Jack may look awfully scary, but trust me-people make foolish fashion decisions every day and often don't wear a coat or proper attire when going out in the snow. Most people haven't seen so much white outside since Whole Foods had a sale on Pabst Blue Ribbon before a Mumford and Sons concert. It's imperative to dress warmly because everyone knows that humans don't store up fat for the winter to keep them warm-they do it so they can throw their weight around.
If you don't heed my warnings concerning yourself, please keep an eye out for all the animals. Make sure they have a place to go to the bathroom, and they're dressed warmly if they're going to be out for a bit. Besides, nothing is as cute as a button more than a pug or a cat dressed like an eskimo. Cats may act like pretentious little jerks sometimes, but they won't last long in the cold... unless they're super cat:
However you dress or don't dress your animals, keep an eye out on those little boogers, and watch out for yellow snow.

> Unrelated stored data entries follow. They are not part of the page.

(** An entry of known type is built, whatever becomes of its metadata. *)
Lemma make_dir_entry_linux_raw info ft depth path fd anc k :
  file_type_from_dtype (le_d_type info) = Some ft -> entry_ok info ->
  exists md ext k', make_dir_entry_linux (C := C) read_metadata read_metadata_ext info depth path fd anc k
    = Ret (DirEntry.from_raw depth path md ext (le_name info) ft anc, k').
Proof.
  intros Hft Hok. unfold make_dir_entry_linux. rewrite Hft. simpl default.
  assert (le_d_type info <> DT_UNKNOWN) as Hne by (intros E; by rewrite E in Hft).
  assert (forall p (k1 : K), p_file_type p = ft -> exists md ext k',
    Ret (DirEntry.from_raw (C := C) depth path (p_metadata p) (p_metadata_ext p) (le_name info)
      (p_file_type p) anc, k1) = Ret (DirEntry.from_raw depth path md ext (le_name info) ft anc, k')) as Hfin
    by (intros p k1 ->; eauto).
  unfold try_fill_from_statx, entry_ok in *. destruct (le_statx info) as [stx|]; simpl.
  { destruct (fill_from_statx_ret (le_d_type info) read_metadata read_metadata_ext stx
      (mk_parts ft None None) Hok) as (p & -> & Hp). simpl. by apply Hfin, Hp. }
  destruct (_ || _ || _); simpl; [|by apply (Hfin (mk_parts ft None None))].
  destruct (statx_metadata fd (le_name info) k) as [[stx|e] k1] eqn:Es; simpl.
  { assert (statx_ok stx) as Hs.
    { unfold statx_metadata in Es. destruct (CString_new _); [by eapply sane_statx|done]. }
    destruct (fill_from_statx_ret (le_d_type info) read_metadata read_metadata_ext stx
      (mk_parts ft None None) Hs) as (p & -> & Hp). simpl. by apply Hfin, Hp. }
  destruct (fstatat_metadata fd (le_name info) k1) as [[st|e'] k2] eqn:Ef; simpl;
    [|by apply (Hfin (mk_parts ft None None))].
  assert (stat_ok st) as Hs.
  { unfold fstatat_metadata in Ef. destruct (CString_new _); [by eapply sane_fstatat|done]. }
  destruct (fill_from_stat_ret (le_d_type info) read_metadata read_metadata_ext st
    (mk_parts ft None None) Hs) as (p & -> & Hp). simpl. by apply Hfin, Hp.
Qed.

Lemma make_dir_entry_linux_ok info depth path fd anc k :
  typed info -> entry_ok info ->
  exists e k', make_dir_entry_linux read_metadata read_metadata_ext info depth path fd anc k
      = Ret (Ok e, k') /\ entry_for depth path anc info e.
Proof.
  intros [ft Hft] Hok.
  destruct (make_dir_entry_linux_raw info ft depth path fd anc k Hft Hok) as (md & ext & k' & ->).
  destruct (from_raw_for depth path anc info md ext ft Hft) as (e & -> & He). eauto.
Qed.

(** The entries that are not skipped. *)
Definition kept (infos : list LinuxDirEntryOwned) : list LinuxDirEntryOwned :=
  List.filter (fun info => negb (skip_hidden && is_hidden (le_name info))) infos.

Lemma build_entries_ok infos depth path fd anc k :
  Forall typed infos -> Forall entry_ok infos -> depth <> 0 ->
  exists es k', build_entries fs false read_metadata read_metadata_ext skip_hidden infos depth path
      fd anc k = Ret (map Ok es, k') /\
    Forall2 (entry_for depth path anc) (kept infos) es.
Proof.
  intros Ht Hok Hd. revert k. induction Ht as [|info infos Hi _ IH]; intros k; simpl.
  { exists [], k. split; [done|constructor]. }
  apply Forall_cons in Hok as [Hoi Hok]. destruct (skip_hidden && is_hidden (le_name info)); simpl.
  { by apply IH. }
  destruct (make_dir_entry_linux_ok info depth path fd anc k Hi Hoi) as (e & k1 & -> & He). simpl.
  assert ((DirEntry.depth e =? 0) = false) as -> by (rewrite (ef_depth _ _ _ _ _ He); by apply Z.eqb_neq).
  destruct (IH Hok k1) as (es & k2 & -> & Hes). exists (e :: es), k2. split; [done|by constructor].
Qed.

(** What is read below [info]. *)
Definition spec_for (depth : Z) (path : Path) (anc : option (list AncestorIdentity.t))
    (st : ReadDirState) (info : LinuxDirEntryOwned) : ReadDirSpec.t C := {|
  ReadDirSpec.depth := depth;
  ReadDirSpec.path := path_join path (le_name info);
  ReadDirSpec.client_read_state := st;
  ReadDirSpec.follow_link_ancestors := anc;
|}.

Definition subdirs (infos : list LinuxDirEntryOwned) : list LinuxDirEntryOwned :=
  List.filter (fun info => le_d_type info =? DT_DIR) infos.
(** The test for "." and "..". *)
Lemma copy_dot :
  let name_chars := Z.of_nat (length (nt_name r)) in
  let first_char := FileName (read_info copy) in
  negb ((name_chars =? 1) && (first_char =? DOT)) &&
  negb ((name_chars =? 2) && (first_char =? DOT) && (uint_at 2 copy (NAME_OFFSET + 2) =? DOT)) =
  negb (dot_name (nt_name r)).
Proof.
  cbv zeta. simpl FileName. pose proof (copy_unit 0) as H0. pose proof (copy_unit 1) as H1.
  change (NAME_OFFSET + 2 * Z.of_nat 0) with 104 in H0.
  change (NAME_OFFSET + 2 * Z.of_nat 1) with (NAME_OFFSET + 2) in H1.
  destruct Hr as [_ _ _ _ [Hn _] _]. unfold dot_name.
  destruct (nt_name r) as [|c [|c' [|c'' name]]]; [done|..].
  - rewrite (H0 c) by done. simpl. rewrite (bool_decide_false (_ = [DOT; DOT])) by congruence.
    destruct (Z.eqb_spec c DOT); case_bool_decide; simplify_eq/=; done.
  - rewrite (H0 c), (H1 c') by done. simpl. rewrite (bool_decide_false (_ = [DOT])) by congruence.
    destruct (Z.eqb_spec c DOT), (Z.eqb_spec c' DOT); case_bool_decide; simplify_eq/=; done.
  - rewrite !bool_decide_false by congruence.
    by rewrite (proj2 (Z.eqb_neq _ 1)), (proj2 (Z.eqb_neq _ 2)) by (simpl; lia).
Qed.
End ReadRecord.

Lemma wide_slice_name pre next r tail :
  nt_record_ok r ->
  wide_slice (pre ++ record_bytes next r ++ tail) (Z.of_nat (length pre) + NAME_OFFSET)
    (Z.of_nat (length (nt_name r))) = Ret (nt_name r).
Proof.
  intros Hr. unfold wide_slice. rewrite !length_app.
  pose proof (length_record_bytes next r (ok_short _ Hr)) as Hl.
  unfold nt_size in Hl. rewrite (proj2 (Z.leb_le _ _)) by lia.
  rewrite bytes_at_app by done. rewrite <- (Z.add_0_r NAME_OFFSET).
  rewrite after_id by (apply Hr || done). unfold bytes_at. rewrite drop_0.
  replace (Z.to_nat (2 * Z.of_nat (length (nt_name r)))) with (2 * length (nt_name r))%nat by lia.
  rewrite u16s_name; [done|]. apply Hr.
Qed.

Abbreviation infos calls := (map (fun '(entry, name) => dir_entry_info entry name) calls).

(** One turn.  A record starts at a multiple of 8, and so does the end of the buffer:
    there is room for the whole header structure although a record may be shorter. *)
Lemma parse_turn fuel pre next r tail :
  nt_record_ok r -> 0 <= next < 2 ^ 32 ->
  let buffer := pre ++ record_bytes next r ++ tail in
  (8 | Z.of_nat (length pre)) -> (8 | Z.of_nat (length buffer)) ->
  exists calls, infos calls = infos_of [r] /\
    parse_buffer_loop (S fuel) buffer (Z.of_nat (length pre)) =
      if next =? 0 then Ret calls
      else let! rest := parse_buffer_loop fuel buffer (Z.of_nat (length pre) + next) in
           Ret (calls ++ rest).
Proof.
  intros Hr Hnext buffer [a Ha] [b Hb].
  pose proof (length_record_bytes next r (ok_short _ Hr)) as Hl.
  assert (Z.of_nat (length buffer) = Z.of_nat (length pre) + nt_size r + Z.of_nat (length tail)) as Hlen
    by (unfold buffer; rewrite !length_app; lia).
  assert (1 <= Z.of_nat (length (nt_name r))) as Hname.
  { destruct (ok_name _ Hr) as [Hn _]. destruct (nt_name r); [done|]. simpl. lia. }
  unfold nt_size, NAME_OFFSET in Hlen.
  cbn [parse_buffer_loop]. rewrite (proj2 (Z.ltb_ge _ _)) by (unfold INFO_SIZE; lia).
  assert (bytes_at buffer (Z.of_nat (length pre)) = record_bytes next r ++ tail) as ->.
  { unfold buffer. rewrite <- (Z.add_0_r (Z.of_nat (length pre))), bytes_at_app by done. done. }
  rewrite copy_name_length, copy_next by done.
  replace (2 * Z.of_nat (length (nt_name r)) / 2) with (Z.of_nat (length (nt_name r)))
    by (rewrite Z.mul_comm, Z.div_mul; lia).
  rewrite (proj2 (Z.ltb_ge _ _)) by (unfold NAME_OFFSET; lia). rewrite copy_dot by done.
  unfold infos_of. cbn [List.filter]. destruct (negb (dot_name (nt_name r))).
  - unfold buffer at 1. rewrite wide_slice_name by done. cbn [exec_bind].
    eexists. split; [|reflexivity]. cbn [map]. by rewrite copy_info.
  - by exists [].
Qed.

Lemma nt_parse_loop fuel pre rs rest :
  rs <> [] -> Forall nt_record_ok rs ->
  (8 | Z.of_nat (length pre)) -> (8 | Z.of_nat (length (pre ++ records_bytes rs ++ rest))) ->
  (length rs <= fuel)%nat ->
  exists calls, infos calls = infos_of rs /\
    parse_buffer_loop fuel (pre ++ records_bytes rs ++ rest) (Z.of_nat (length pre)) = Ret calls.
Proof.
  intros Hne Hok. revert fuel pre Hne. induction Hok as [|r rs Hr Hrs IH];
    intros fuel pre Hne Hpre Htot Hf; [done|]. destruct fuel as [|fuel]; [simpl in Hf; lia|].
  destruct rs as [|r' rs].
  { cbn [records_bytes] in *.
    destruct (parse_turn fuel pre 0 r rest Hr) as (calls & Hc & ->); [done..|]. eauto. }
  set (pad := repeat 0 (Z.to_nat (nt_next r - nt_size r))).
  change (records_bytes (r :: r' :: rs)) with
    (record_bytes (nt_next r) r ++ pad ++ records_bytes (r' :: rs)) in *.
  rewrite <- !app_assoc in *.
  pose proof (nt_next_bounds r) as [Hn Hn8]. unfold nt_size, NAME_OFFSET in Hn.
  pose proof (ok_next _ Hr).
  destruct (parse_turn fuel pre (nt_next r) r (pad ++ records_bytes (r' :: rs) ++ rest) Hr)
    as (calls & Hc & ->); [lia|done..|].
  rewrite (proj2 (Z.eqb_neq _ _)) by lia.
  assert (Z.of_nat (length (pre ++ record_bytes (nt_next r) r ++ pad)) =
    Z.of_nat (length pre) + nt_next r) as Hl.
  { pose proof (length_record_bytes (nt_next r) r (ok_short _ Hr)) as Hl. unfold nt_size, NAME_OFFSET in Hl.
    unfold pad, nt_size, NAME_OFFSET. rewrite !length_app, repeat_length. lia. }
  replace (pre ++ record_bytes (nt_next r) r ++ pad ++ records_bytes (r' :: rs) ++ rest)
    with ((pre ++ record_bytes (nt_next r) r ++ pad) ++ records_bytes (r' :: rs) ++ rest) in *
    by (by rewrite <- !app_assoc).
  rewrite <- Hl.
  destruct (IH fuel (pre ++ record_bytes (nt_next r) r ++ pad)) as (calls' & Hc' & ->);
    [done|rewrite Hl; by apply Z.divide_add_r|done|simpl in *; lia|].
  exists (calls ++ calls'). split; [|done]. rewrite map_app, Hc, Hc'.
  unfold infos_of. by rewrite <- map_app, <- List.filter_app.
Qed.

Lemma length_records_bytes rs :
  Forall nt_record_ok rs -> (length rs <= length (records_bytes rs))%nat.
Proof.
  induction 1 as [|r rs Hr Hrs IH]; [done|].
  assert (forall next, 1 <= Z.of_nat (length (record_bytes next r))) as H1.
  { intros next. rewrite length_record_bytes by apply Hr. unfold nt_size, NAME_OFFSET. lia. }
  destruct rs as [|r' rs]; [specialize (H1 0); simpl in *; lia|].
  specialize (H1 (nt_next r)). change (records_bytes (r :: r' :: rs)) with
    (record_bytes (nt_next r) r ++ repeat 0 (Z.to_nat (nt_next r - nt_size r)) ++
     records_bytes (r' :: rs)). rewrite !length_app. rewrite length_cons. lia.
Qed.

Lemma nt_parse_records rs rest :
  rs <> [] -> Forall nt_record_ok rs ->
  Z.of_nat (length (records_bytes rs ++ rest)) = BUFFER_SIZE ->
  exists calls, infos calls = infos_of rs /\
    parse_buffer_entries (records_bytes rs ++ rest) = Ret calls.
Proof.
  intros Hne Hok Hlen. unfold parse_buffer_entries.
  pose proof (length_records_bytes rs Hok).
  apply (nt_parse_loop _ [] rs rest Hne Hok); [by exists 0| |rewrite length_app; lia].
  simpl app. rewrite Hlen. by exists 8192.
Qed.

(** C17: parsing a buffer that starts with the chain of records documented for
    [FILE_ID_BOTH_DIR_INFORMATION], each aligned on 8 bytes, whatever an earlier query has
    left behind it, finds every record but "." and "..", each once and in order, with its
    name, attributes, size, times and identity; it never reads outside the buffer, and the
    check for room never drops a record. *)
Theorem parse_buffer_roundtrip rs rest :
  rs <> [] -> Forall nt_record_ok rs ->
  Z.of_nat (length (records_bytes rs ++ rest)) = BUFFER_SIZE ->
  exists calls, infos calls = infos_of rs /\
    parse_buffer_entries (records_bytes rs ++ rest) = Ret calls.
Proof. apply nt_parse_records. Qed.

(** ** Enumerating a directory *)

Section EnumerateSpec.
Context {K : Type} {HN : NtSys K}.

(** What the successive queries on [handle] return: chains of records that fit the
    buffer, then the end of the directory or an error. *)
Inductive nt_stream (handle : Z) :
    bool -> K -> list (list nt_record) -> result unit io_Error -> K -> Prop :=
| nt_end restart k info k' :
    nt_query_dir handle BUFFER_SIZE restart k = (STATUS_NO_MORE_FILES, info, [], k') ->
    nt_stream handle restart k [] (Ok tt) k'
| nt_error restart k status info k' :
    status <> 0 -> status <> STATUS_NO_MORE_FILES ->
    nt_query_dir handle BUFFER_SIZE restart k = (status, info, [], k') ->
    nt_stream handle restart k [] (Err (ntstatus_to_io_error status)) k'
| nt_batch restart k b bs r k1 k' :
    b <> [] -> Forall nt_record_ok b ->
    Z.of_nat (length (records_bytes b)) <= BUFFER_SIZE ->
    nt_query_dir handle BUFFER_SIZE restart k =
      (0, Z.of_nat (length (records_bytes b)), records_bytes b, k1) ->
    nt_stream handle false k1 bs r k' -> nt_stream handle restart k (b :: bs) r k'.

Lemma infos_of_app rs1 rs2 : infos_of (rs1 ++ rs2) = infos_of rs1 ++ infos_of rs2.
Proof. unfold infos_of. by rewrite List.filter_app, map_app. Qed.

Personally, I'd rather stay inside and look at all the annoying pictures on Instagram of someone else's back yard covered in snow because mine isn't boring enough. Staying inside is warmer, safer, more fattening, more "Netflixy" and an all around better bet in my opinion. Why go outside when you could just spend the day staring at pictures of your friend's kids on Facebook waffling around in the snow like dying seals stuck in quicksand? Whatever you decide to do, be safe, stay warm and have fun. I'm looking forward to summer so I can start complaining about the heat again because complaining about this winter chill is exhausting!